I also know that I often come across as too direct, too brusque, too intense, and that it can be taken the wrong way, especially at first meeting. I once had a therapist tell me that I am 'a character', and that people will either love it or hate it. My response was something along the lines of 'bad taste is it's own punishment'.

Those times I have deliberately held myself back, attempted to stay 'in bounds' to avoid inflicting my energy on others have been rather disastrous. They have also led to my more recent to hold back to avoid being hurt myself (if I don't extend myself, I'm not vulnerable) - which leads to isolation, which leads to more insecurity.. you get the picture. Recently I've come to telling people that they cannot hint at me, and consciously thanking people who tell me when I've overstepped boundaries or ignored non verbal cues. It's still awkward, but at least it's an acknowledgment that my style may be difficult for others to take without apologizing for being myself.

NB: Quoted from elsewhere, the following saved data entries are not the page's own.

(** * kernel/power/suspend.c : suspend to RAM, standby and freeze

    A shallow embedding of the suspend sequence of [suspend.c].  The C
    functions become computations in a state monad over the file's global
    variables.  Functions that live outside the file (the device framework,
    the notifier chain, the CPU hotplug code, the platform driver's
    callbacks, ...) are parameters: each call is appended to a log kept in
    the state, and its return value is whatever an oracle says for the log
    seen so far.  Pure logging ([printk], [pr_info], trace points,
    [pm_suspend_marker], [suspend_test_start]/[suspend_test_finish]) is left
    out. *)

From Stdlib Require Import ZArith List Bool Lia.
Import ListNotations.
Local Open Scope Z_scope.

(** ** Constants of the headers *)

(** [suspend_state_t] is an [int]; the values are those of linux/suspend.h. *)
Definition suspend_state_t := Z.
Definition PM_SUSPEND_ON      : suspend_state_t := 0.
Definition PM_SUSPEND_FREEZE  : suspend_state_t := 1.
Definition PM_SUSPEND_STANDBY : suspend_state_t := 2.
Definition PM_SUSPEND_MEM     : suspend_state_t := 3.
Definition PM_SUSPEND_MAX     : suspend_state_t := 4.

Definition EPERM  := 1.
Definition EBUSY  := 16.
Definition ENODEV := 19.
Definition EINVAL := 22.
Definition ENOSYS := 38.

(** The suspend test levels of power.h, the values [pm_test_level] takes. *)
Inductive test_level :=
| TEST_NONE | TEST_CORE | TEST_CPUS | TEST_PLATFORM | TEST_DEVICES | TEST_FREEZER.

Definition test_level_eqb (a b : test_level) : bool :=
  match a, b with
  | TEST_NONE, TEST_NONE | TEST_CORE, TEST_CORE | TEST_CPUS, TEST_CPUS
  | TEST_PLATFORM, TEST_PLATFORM | TEST_DEVICES, TEST_DEVICES
  | TEST_FREEZER, TEST_FREEZER => true
  | _, _ => false
  end.

(** The two notifications this file broadcasts. *)
Inductive pm_event := PM_SUSPEND_PREPARE | PM_POST_SUSPEND.

(** ** The call log *)

(** Functions defined outside suspend.c. *)
Inductive call :=
| c_asus_otg_host_power_off
| c_mutex_trylock | c_mutex_unlock
| c_sys_sync
| c_pm_prepare_console | c_pm_restore_console
| c_pm_notifier_call_chain (val : pm_event)
| c_suspend_freeze_processes | c_suspend_thaw_processes
| c_dpm_save_failed_step | c_dpm_save_failed_errno (err : Z)
| c_mdelay (ms : Z)
| c_pm_restrict_gfp_mask | c_pm_restore_gfp_mask
| c_del_timer | c_mod_timer
| c_suspend_console | c_resume_console
| c_ftrace_stop | c_ftrace_start
| c_dpm_suspend_start | c_dpm_resume_end
| c_dpm_suspend_end | c_dpm_resume_start
| c_disable_nonboot_cpus | c_enable_nonboot_cpus
| c_arch_suspend_disable_irqs | c_arch_suspend_enable_irqs
| c_syscore_suspend | c_syscore_resume
| c_pm_wakeup_pending
| c_ops_valid (state : suspend_state_t)
| c_ops_begin (state : suspend_state_t)
| c_ops_prepare | c_ops_prepare_late
| c_ops_enter (state : suspend_state_t)
| c_ops_wake | c_ops_finish | c_ops_end | c_ops_recover
| c_ops_suspend_again.

(** Functions of suspend.c whose entry and return are logged. *)
Inductive fn :=
| f_freeze_begin | f_freeze_enter
| f_suspend_prepare | f_suspend_enter | f_suspend_devices_and_enter
| f_suspend_finish.

(** [Call c r]: the outside function [c] was called and returned [r] (0 for
    a [void] function, 0/1 for a [bool]).  [Enter f], [Leave f r]: a function
    of this file was entered, and returned [r]. *)
Inductive event :=
| Call (c : call) (r : Z)
| Enter (f : fn)
| Leave (f : fn) (r : Z).

(** A history, most recent event first. *)
Definition hist := list event.

Definition pm_event_eq_dec (a b : pm_event) : {a = b} + {a <> b}.
Proof. decide equality. Defined.

Definition call_eq_dec (a b : call) : {a = b} + {a <> b}.
Proof. decide equality; try apply Z.eq_dec; apply pm_event_eq_dec. Defined.

Definition fn_eq_dec (a b : fn) : {a = b} + {a <> b}.
Proof. decide equality. Defined.

Definition event_eq_dec (a b : event) : {a = b} + {a <> b}.
Proof.
  decide equality; try apply Z.eq_dec; try apply call_eq_dec; apply fn_eq_dec.
Defined.

(** ** The data *)

(** [struct platform_suspend_ops]: a table of optional callbacks.  A callback
    that returns a value is [Some] oracle, or [None] for a NULL pointer; a
    [void] callback is only present ([true]) or NULL. *)
Record platform_suspend_ops := mkOps {
  valid         : option (suspend_state_t -> hist -> Z);
  begin         : option (suspend_state_t -> hist -> Z);
  prepare       : option (hist -> Z);
  prepare_late  : option (hist -> Z);
  enter         : option (suspend_state_t -> hist -> Z);
  wake          : bool;
  finish        : bool;
  end_          : bool;
  recover       : bool;
  suspend_again : option (hist -> bool)
}.

(** Modelled from the spec: [struct suspend_stats] is declared in
    linux/suspend.h, outside this file; the spec describes its counters as
    monotonically updated counts, so they are unbounded integers here.  Only
    the three counters suspend.c itself increments are kept. *)
Record suspend_stats_t := mkStats {
  success       : Z;
  fail          : Z;
  failed_freeze : Z
}.

(** The global variables the file reads and writes, and the call log. *)
Record machine := mkMachine {
  suspend_ops               : option platform_suspend_ops;
  pm_mutex                  : bool;  (* true: held *)
  suspend_freeze_wake       : bool;
  pm_test_level             : test_level;
  suspend_stats             : suspend_stats_t;
  irqs_disabled             : bool;
  events_check_enabled      : bool;
  g_keycheck_abort          : Z;
  pm_stay_unattended_period : Z;
  g_resume_status           : bool;
  pm_pwrcs_ret              : Z;
  trace                     : hist
}.

Definition set_pm_mutex v s :=
  mkMachine (suspend_ops s) v (suspend_freeze_wake s) (pm_test_level s)
    (suspend_stats s) (irqs_disabled s) (events_check_enabled s)
    (g_keycheck_abort s) (pm_stay_unattended_period s) (g_resume_status s)
    (pm_pwrcs_ret s) (trace s).
Definition set_suspend_freeze_wake v s :=
  mkMachine (suspend_ops s) (pm_mutex s) v (pm_test_level s)
    (suspend_stats s) (irqs_disabled s) (events_check_enabled s)
    (g_keycheck_abort s) (pm_stay_unattended_period s) (g_resume_status s)
    (pm_pwrcs_ret s) (trace s).
Definition set_suspend_stats v s :=
  mkMachine (suspend_ops s) (pm_mutex s) (suspend_freeze_wake s)
    (pm_test_level s) v (irqs_disabled s) (events_check_enabled s)
    (g_keycheck_abort s) (pm_stay_unattended_period s) (g_resume_status s)
    (pm_pwrcs_ret s) (trace s).
Definition set_irqs_disabled v s :=
  mkMachine (suspend_ops s) (pm_mutex s) (suspend_freeze_wake s)
    (pm_test_level s) (suspend_stats s) v (events_check_enabled s)
    (g_keycheck_abort s) (pm_stay_unattended_period s) (g_resume_status s)
    (pm_pwrcs_ret s) (trace s).
Definition set_events_check_enabled v s :=
  mkMachine (suspend_ops s) (pm_mutex s) (suspend_freeze_wake s)
    (pm_test_level s) (suspend_stats s) (irqs_disabled s) v
    (g_keycheck_abort s) (pm_stay_unattended_period s) (g_resume_status s)
    (pm_pwrcs_ret s) (trace s).
Definition set_g_keycheck_abort v s :=
  mkMachine (suspend_ops s) (pm_mutex s) (suspend_freeze_wake s)
    (pm_test_level s) (suspend_stats s) (irqs_disabled s)
    (events_check_enabled s) v (pm_stay_unattended_period s)
    (g_resume_status s) (pm_pwrcs_ret s) (trace s).
Definition set_pm_stay_unattended_period v s :=
  mkMachine (suspend_ops s) (pm_mutex s) (suspend_freeze_wake s)
    (pm_test_level s) (suspend_stats s) (irqs_disabled s)
    (events_check_enabled s) (g_keycheck_abort s) v (g_resume_status s)
    (pm_pwrcs_ret s) (trace s).
Definition set_g_resume_status v s :=
  mkMachine (suspend_ops s) (pm_mutex s) (suspend_freeze_wake s)
    (pm_test_level s) (suspend_stats s) (irqs_disabled s)
    (events_check_enabled s) (g_keycheck_abort s)
    (pm_stay_unattended_period s) v (pm_pwrcs_ret s) (trace s).
Definition set_pm_pwrcs_ret v s :=
  mkMachine (suspend_ops s) (pm_mutex s) (suspend_freeze_wake s)
    (pm_test_level s) (suspend_stats s) (irqs_disabled s)
    (events_check_enabled s) (g_keycheck_abort s)
    (pm_stay_unattended_period s) (g_resume_status s) v (trace s).
Definition set_trace v s :=
  mkMachine (suspend_ops s) (pm_mutex s) (suspend_freeze_wake s)
    (pm_test_level s) (suspend_stats s) (irqs_disabled s)
    (events_check_enabled s) (g_keycheck_abort s)
    (pm_stay_unattended_period s) (g_resume_status s) (pm_pwrcs_ret s) v.

Definition incr_success (t : suspend_stats_t) :=
  mkStats (success t + 1) (fail t) (failed_freeze t).
Definition incr_fail (t : suspend_stats_t) :=
  mkStats (success t) (fail t + 1) (failed_freeze t).
Definition incr_failed_freeze (t : suspend_stats_t) :=
  mkStats (success t) (fail t) (failed_freeze t + 1).
Lemma status_update_frame_witness :
  key_get (JsNumber.float_key 1%float) (invoices (store (Sample.initial_world 0)))
    = Some (Sample.invoice 1 1 "INV-2023-041" "paid" 2023 2 14 2400%float
              "Thank you for your business!") /\
  inv_userId (Sample.invoice 1 1 "INV-2023-041" "paid" 2023 2 14 2400%float
                "Thank you for your business!") = 1 /\
  In "cancelled"%string InvoiceStatus /\
  (let e := Sample.invoice 1 1 "INV-2023-041" "paid" 2023 2 14 2400%float
              "Thank you for your business!" in
   let w := Sample.initial_world 0 in
   let '(r, w') := Routes.updateInvoiceStatus 1 7 1%float (Some (JStr "cancelled")) w in
   exists z u,
     JsNumber.float_key 1%float = Some z /\
     r = RJson 200 (PInvoice (Some u)) /\
     invoices (store w') = JsMap.set z u (invoices (store w)) /\
     clients (store w') = clients (store w) /\
     lineItems (store w') = lineItems (store w) /\
     inv_status u = "cancelled"%string /\ inv_updatedAt u = DateAt 7 /\
     inv_subtotal u = inv_subtotal e /\ inv_taxAmount u = inv_taxAmount e /\
     inv_total u = inv_total e /\
     inv_id u = inv_id e /\ inv_userId u = inv_userId e /\
     inv_clientId u = inv_clientId e /\
     inv_invoiceNumber u = inv_invoiceNumber e /\
     inv_issueDate u = inv_issueDate e /\ inv_dueDate u = inv_dueDate e /\
     inv_paymentTerms u = inv_paymentTerms e /\
     inv_taxRate u = inv_taxRate e /\ inv_notes u = inv_notes e /\
     inv_createdAt u = inv_createdAt e).
Proof.
  assert (H1 : key_get (JsNumber.float_key 1%float) (invoices (store (Sample.initial_world 0)))
    = Some (Sample.invoice 1 1 "INV-2023-041" "paid" 2023 2 14 2400%float
              "Thank you for your business!")) by (vm_compute; reflexivity).
  assert (H2 : inv_userId (Sample.invoice 1 1 "INV-2023-041" "paid" 2023 2 14 2400%float
                "Thank you for your business!") = 1) by reflexivity.
  assert (H3 : In "cancelled"%string InvoiceStatus)
    by (simpl; right; right; right; right; left; reflexivity).
  split; [exact H1|split; [exact H2|split; [exact H3|]]].
  exact (status_update_frame 1 7 1%float _ _ "cancelled" H1 H2 H3).
Defined.

(** C9 (counterexample): an update of another user's invoice is not
    always answered 403: the body is validated first, so user 2 sending
    the empty object [{}] for invoice 1 (of user 1) gets the 400
    validation error. *)
Lemma foreign_update_not_403_counterexample :
  ~ (forall userId now id body w e,
       key_get (JsNumber.float_key id) (invoices (store w)) = Some e ->
       inv_userId e <> userId ->
       code_of (fst (Routes.updateInvoice userId now id body w)) = 403).
Proof.
  intros H.
  specialize (H 2 7 1%float (Some (JObj [])) (Sample.initial_world 0)
                (Sample.invoice 1 1 "INV-2023-041" "paid" 2023 2 14 2400%float
                   "Thank you for your business!")
                ltac:(vm_compute; reflexivity) ltac:(simpl; lia)).
  vm_compute in H. discriminate H.
Qed.
(** * A shallow embedding of the statsd metrics engine

    This development embeds the parts of the statsd daemon that decide
    matching of log events (matchers/matcher_util.cpp), nested state
    tracking (state/StateTracker.cpp), the uid <-> package map with its
    change log (packages/UidMap.cpp), and, from the specification, the
    preserve/replace decision of a configuration update and the periodic
    alarm schedule, and proves properties of them. *)

From Stdlib Require Import ZArith Lia Bool List.
From stdpp Require Import base gmap list strings.
From Stdlib Require Import Sorting.Sorted.
From Stdlib Require Import Floats.
Import ListNotations.

Open Scope Z_scope.

(* ================================================================== *)
(** * Matcher engine: matchers/matcher_util.cpp *)
(* ================================================================== *)

Module Matcher.

(** [MatchingState] of matcher_util.h: kNotComputed = -1, kNotMatched = 0,
    kMatched = 1. *)
Inductive MatchingState := kNotComputed | kNotMatched | kMatched.

Definition MatchingState_eqb (a b : MatchingState) : bool :=
  match a, b with
  | kNotComputed, kNotComputed | kNotMatched, kNotMatched | kMatched, kMatched => true
  | _, _ => false
  end.

Inductive LogicalOperation :=
  LOGICAL_OPERATION_UNSPECIFIED | AND | OR | NOT | NAND | NOR.

(** [matcherResults[childIndex]]: the children indices are indices of the
    evaluation graph, always in range of the results vector; an out-of-range
    read (undefined behaviour in C++) is read here as kNotComputed. *)
Definition resultAt (matcherResults : list MatchingState) (childIndex : nat) : MatchingState :=
  default kNotComputed (matcherResults !! childIndex).

(** The four loops of [combinationMatch], each with its [break]. *)
Fixpoint and_loop (children : list nat) (rs : list MatchingState) : bool :=
  match children with
  | [] => true
  | c :: cs => if negb (MatchingState_eqb (resultAt rs c) kMatched) then false else and_loop cs rs
  end.

Fixpoint or_loop (children : list nat) (rs : list MatchingState) : bool :=
  match children with
  | [] => false
  | c :: cs => if MatchingState_eqb (resultAt rs c) kMatched then true else or_loop cs rs
  end.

I recently made a livejournal entry about this (or one aspect of this) which lead to a criticism of my kids... well, I asked. I didn't intend to, necessarily - I was making an observation on my own reaction to other gamers, and the fact that I really didn't know them well enough to ask if the kids were welcome to sit in on a game - I had a cameo character that would have been perfect for Abby.... was I being too pushy again? It was my own damn journal, after all, I shouldn't have to worry about whether he embarrassed himself, but he backed down very quickly, so I'm guessing he might have.

It's all about boundaries - I don't know quite where they're supposed to lie. I feel very strongly that I should be able to ask my friends anything, and trust that they will say 'no' if they mean no (or at least, if saying 'yes' is not acceptable). At the same time, I do find myself feeling relieved when someone does say no to me, and I sometime have trouble saying 'no' myself when I should.

Of course, I get annoyed at myself for those missed 'nos', not at the person asking the question... That seems to put me in a minority at times, and I know that I just don't get it. At the same time, I think that's because I just don't want it... Why would someone choose to be that way?